What this task involves – Find the string "with" in the data, then copy every line where it is found.

Dataset entries –
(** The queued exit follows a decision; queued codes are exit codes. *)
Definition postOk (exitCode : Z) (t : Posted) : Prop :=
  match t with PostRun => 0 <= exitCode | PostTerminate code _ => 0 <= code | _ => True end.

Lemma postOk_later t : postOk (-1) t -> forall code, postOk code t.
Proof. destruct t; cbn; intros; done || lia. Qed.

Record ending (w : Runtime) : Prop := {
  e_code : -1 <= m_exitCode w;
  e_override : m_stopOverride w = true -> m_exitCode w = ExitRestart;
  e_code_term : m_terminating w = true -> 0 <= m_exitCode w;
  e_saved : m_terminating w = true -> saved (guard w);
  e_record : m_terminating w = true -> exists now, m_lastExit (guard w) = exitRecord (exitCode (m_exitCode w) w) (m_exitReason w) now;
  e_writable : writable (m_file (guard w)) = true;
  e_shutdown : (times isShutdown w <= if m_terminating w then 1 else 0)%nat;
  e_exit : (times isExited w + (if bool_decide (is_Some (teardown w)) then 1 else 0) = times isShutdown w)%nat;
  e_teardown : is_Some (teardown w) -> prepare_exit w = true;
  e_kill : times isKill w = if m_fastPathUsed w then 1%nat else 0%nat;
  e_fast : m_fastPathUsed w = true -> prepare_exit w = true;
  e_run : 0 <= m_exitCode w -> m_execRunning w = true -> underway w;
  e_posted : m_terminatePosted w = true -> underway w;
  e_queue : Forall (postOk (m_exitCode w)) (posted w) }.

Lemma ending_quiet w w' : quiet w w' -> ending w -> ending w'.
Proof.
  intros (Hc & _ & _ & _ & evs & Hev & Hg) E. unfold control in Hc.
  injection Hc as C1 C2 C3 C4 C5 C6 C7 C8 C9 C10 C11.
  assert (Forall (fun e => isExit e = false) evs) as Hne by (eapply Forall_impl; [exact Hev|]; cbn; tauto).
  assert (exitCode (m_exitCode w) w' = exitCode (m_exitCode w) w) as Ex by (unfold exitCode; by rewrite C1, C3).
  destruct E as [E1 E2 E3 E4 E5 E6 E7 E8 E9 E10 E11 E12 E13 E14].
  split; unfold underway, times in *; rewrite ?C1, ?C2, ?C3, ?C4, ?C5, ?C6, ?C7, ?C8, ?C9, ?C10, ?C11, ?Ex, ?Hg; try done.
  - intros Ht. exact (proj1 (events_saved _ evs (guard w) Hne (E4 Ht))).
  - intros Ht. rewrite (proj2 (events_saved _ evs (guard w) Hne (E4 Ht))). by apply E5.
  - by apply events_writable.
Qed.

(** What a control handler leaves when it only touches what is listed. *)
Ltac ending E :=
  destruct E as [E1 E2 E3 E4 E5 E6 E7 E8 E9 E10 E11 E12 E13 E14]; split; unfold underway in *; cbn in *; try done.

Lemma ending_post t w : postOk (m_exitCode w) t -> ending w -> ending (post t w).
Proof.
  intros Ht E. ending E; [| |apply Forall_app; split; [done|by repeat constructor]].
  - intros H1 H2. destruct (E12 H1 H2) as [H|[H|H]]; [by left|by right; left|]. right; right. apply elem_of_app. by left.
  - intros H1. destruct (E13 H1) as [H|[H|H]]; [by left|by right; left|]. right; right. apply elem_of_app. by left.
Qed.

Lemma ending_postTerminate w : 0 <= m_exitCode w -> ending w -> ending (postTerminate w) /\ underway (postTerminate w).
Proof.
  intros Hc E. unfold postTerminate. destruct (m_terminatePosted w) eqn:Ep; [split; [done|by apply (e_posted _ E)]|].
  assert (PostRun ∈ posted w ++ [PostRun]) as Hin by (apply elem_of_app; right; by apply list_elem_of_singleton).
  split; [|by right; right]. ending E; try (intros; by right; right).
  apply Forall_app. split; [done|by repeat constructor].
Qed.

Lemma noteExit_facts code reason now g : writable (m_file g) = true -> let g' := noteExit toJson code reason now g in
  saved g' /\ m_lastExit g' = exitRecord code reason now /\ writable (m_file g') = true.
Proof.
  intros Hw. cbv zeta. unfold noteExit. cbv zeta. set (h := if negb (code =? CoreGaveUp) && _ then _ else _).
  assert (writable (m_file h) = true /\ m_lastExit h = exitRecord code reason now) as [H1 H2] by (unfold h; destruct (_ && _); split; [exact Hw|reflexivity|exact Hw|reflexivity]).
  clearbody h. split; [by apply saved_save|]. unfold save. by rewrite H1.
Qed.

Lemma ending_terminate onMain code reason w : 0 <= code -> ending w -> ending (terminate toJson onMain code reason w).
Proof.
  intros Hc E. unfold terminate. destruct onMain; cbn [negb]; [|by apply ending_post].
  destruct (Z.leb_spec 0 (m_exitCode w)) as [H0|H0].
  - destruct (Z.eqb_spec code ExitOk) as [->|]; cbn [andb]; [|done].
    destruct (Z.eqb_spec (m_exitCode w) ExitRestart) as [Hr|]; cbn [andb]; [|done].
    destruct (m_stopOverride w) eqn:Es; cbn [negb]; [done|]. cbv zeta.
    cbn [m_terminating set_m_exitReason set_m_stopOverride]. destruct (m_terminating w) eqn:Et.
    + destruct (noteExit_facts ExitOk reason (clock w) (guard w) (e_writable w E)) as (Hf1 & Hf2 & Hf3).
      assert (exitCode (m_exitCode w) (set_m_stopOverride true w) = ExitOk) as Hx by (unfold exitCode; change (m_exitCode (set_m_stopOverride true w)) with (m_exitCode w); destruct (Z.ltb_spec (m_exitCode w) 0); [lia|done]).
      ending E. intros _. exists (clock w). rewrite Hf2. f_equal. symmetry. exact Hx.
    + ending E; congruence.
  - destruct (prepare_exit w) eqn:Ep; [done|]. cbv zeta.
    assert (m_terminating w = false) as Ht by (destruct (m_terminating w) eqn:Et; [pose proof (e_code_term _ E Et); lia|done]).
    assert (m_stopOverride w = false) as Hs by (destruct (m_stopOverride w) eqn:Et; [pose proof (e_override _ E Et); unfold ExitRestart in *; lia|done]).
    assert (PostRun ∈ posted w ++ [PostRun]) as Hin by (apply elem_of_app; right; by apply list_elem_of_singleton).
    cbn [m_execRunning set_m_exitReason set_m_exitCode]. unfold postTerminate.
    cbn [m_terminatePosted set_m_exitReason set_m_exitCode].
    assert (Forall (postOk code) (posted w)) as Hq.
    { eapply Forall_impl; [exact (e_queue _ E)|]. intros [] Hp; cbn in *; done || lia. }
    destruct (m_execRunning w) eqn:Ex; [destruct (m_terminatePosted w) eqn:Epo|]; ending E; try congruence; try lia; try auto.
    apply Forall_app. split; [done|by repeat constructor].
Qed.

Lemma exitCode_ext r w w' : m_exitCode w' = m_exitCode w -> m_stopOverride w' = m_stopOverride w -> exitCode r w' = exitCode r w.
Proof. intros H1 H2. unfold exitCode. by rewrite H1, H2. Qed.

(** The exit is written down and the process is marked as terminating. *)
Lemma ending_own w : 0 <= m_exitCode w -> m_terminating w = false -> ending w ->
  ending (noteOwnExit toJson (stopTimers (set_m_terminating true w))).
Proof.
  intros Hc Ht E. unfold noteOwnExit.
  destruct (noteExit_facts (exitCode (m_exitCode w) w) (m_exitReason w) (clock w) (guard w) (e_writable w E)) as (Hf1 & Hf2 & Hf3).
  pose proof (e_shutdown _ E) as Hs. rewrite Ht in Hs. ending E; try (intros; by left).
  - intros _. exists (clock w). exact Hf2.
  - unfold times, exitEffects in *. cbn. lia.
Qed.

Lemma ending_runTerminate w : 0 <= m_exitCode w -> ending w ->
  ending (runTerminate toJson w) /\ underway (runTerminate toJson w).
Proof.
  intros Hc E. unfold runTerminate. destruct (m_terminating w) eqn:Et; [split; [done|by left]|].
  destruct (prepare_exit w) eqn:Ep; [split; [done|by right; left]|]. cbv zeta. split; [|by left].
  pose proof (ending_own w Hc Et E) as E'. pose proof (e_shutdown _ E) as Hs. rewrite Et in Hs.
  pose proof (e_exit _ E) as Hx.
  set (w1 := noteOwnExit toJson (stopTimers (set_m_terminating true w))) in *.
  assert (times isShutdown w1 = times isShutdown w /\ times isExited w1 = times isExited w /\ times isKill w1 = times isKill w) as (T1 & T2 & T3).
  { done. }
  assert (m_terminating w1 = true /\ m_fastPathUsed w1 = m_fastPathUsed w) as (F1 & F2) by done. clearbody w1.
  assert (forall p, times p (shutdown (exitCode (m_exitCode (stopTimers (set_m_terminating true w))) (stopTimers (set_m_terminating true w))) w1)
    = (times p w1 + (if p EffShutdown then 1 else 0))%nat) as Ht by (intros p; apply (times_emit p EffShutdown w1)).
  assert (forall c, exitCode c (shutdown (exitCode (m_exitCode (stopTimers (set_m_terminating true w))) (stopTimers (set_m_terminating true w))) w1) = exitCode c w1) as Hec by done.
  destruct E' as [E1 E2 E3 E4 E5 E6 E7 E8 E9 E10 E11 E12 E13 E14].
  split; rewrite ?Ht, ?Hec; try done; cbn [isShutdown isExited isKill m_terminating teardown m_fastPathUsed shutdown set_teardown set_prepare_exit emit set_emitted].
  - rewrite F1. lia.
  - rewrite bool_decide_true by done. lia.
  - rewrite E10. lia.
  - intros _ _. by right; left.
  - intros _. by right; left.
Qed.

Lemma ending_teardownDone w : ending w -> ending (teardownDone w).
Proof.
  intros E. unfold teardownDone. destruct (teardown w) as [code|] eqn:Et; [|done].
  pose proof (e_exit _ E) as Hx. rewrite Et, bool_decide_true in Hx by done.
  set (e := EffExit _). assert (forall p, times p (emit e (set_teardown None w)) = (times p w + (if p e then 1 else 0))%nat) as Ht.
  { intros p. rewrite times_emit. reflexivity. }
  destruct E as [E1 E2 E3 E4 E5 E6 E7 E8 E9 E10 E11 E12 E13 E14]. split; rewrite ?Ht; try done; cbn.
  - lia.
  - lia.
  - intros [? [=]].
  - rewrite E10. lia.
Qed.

Task result –
  match t with PostRun => 0 <= exitCode | PostTerminate code _ => 0 <= code | _ => True end.
      assert (exitCode (m_exitCode w) (set_m_stopOverride true w) = ExitOk) as Hx by (unfold exitCode; change (m_exitCode (set_m_stopOverride true w)) with (m_exitCode w); destruct (Z.ltb_spec (m_exitCode w) 0); [lia|done]).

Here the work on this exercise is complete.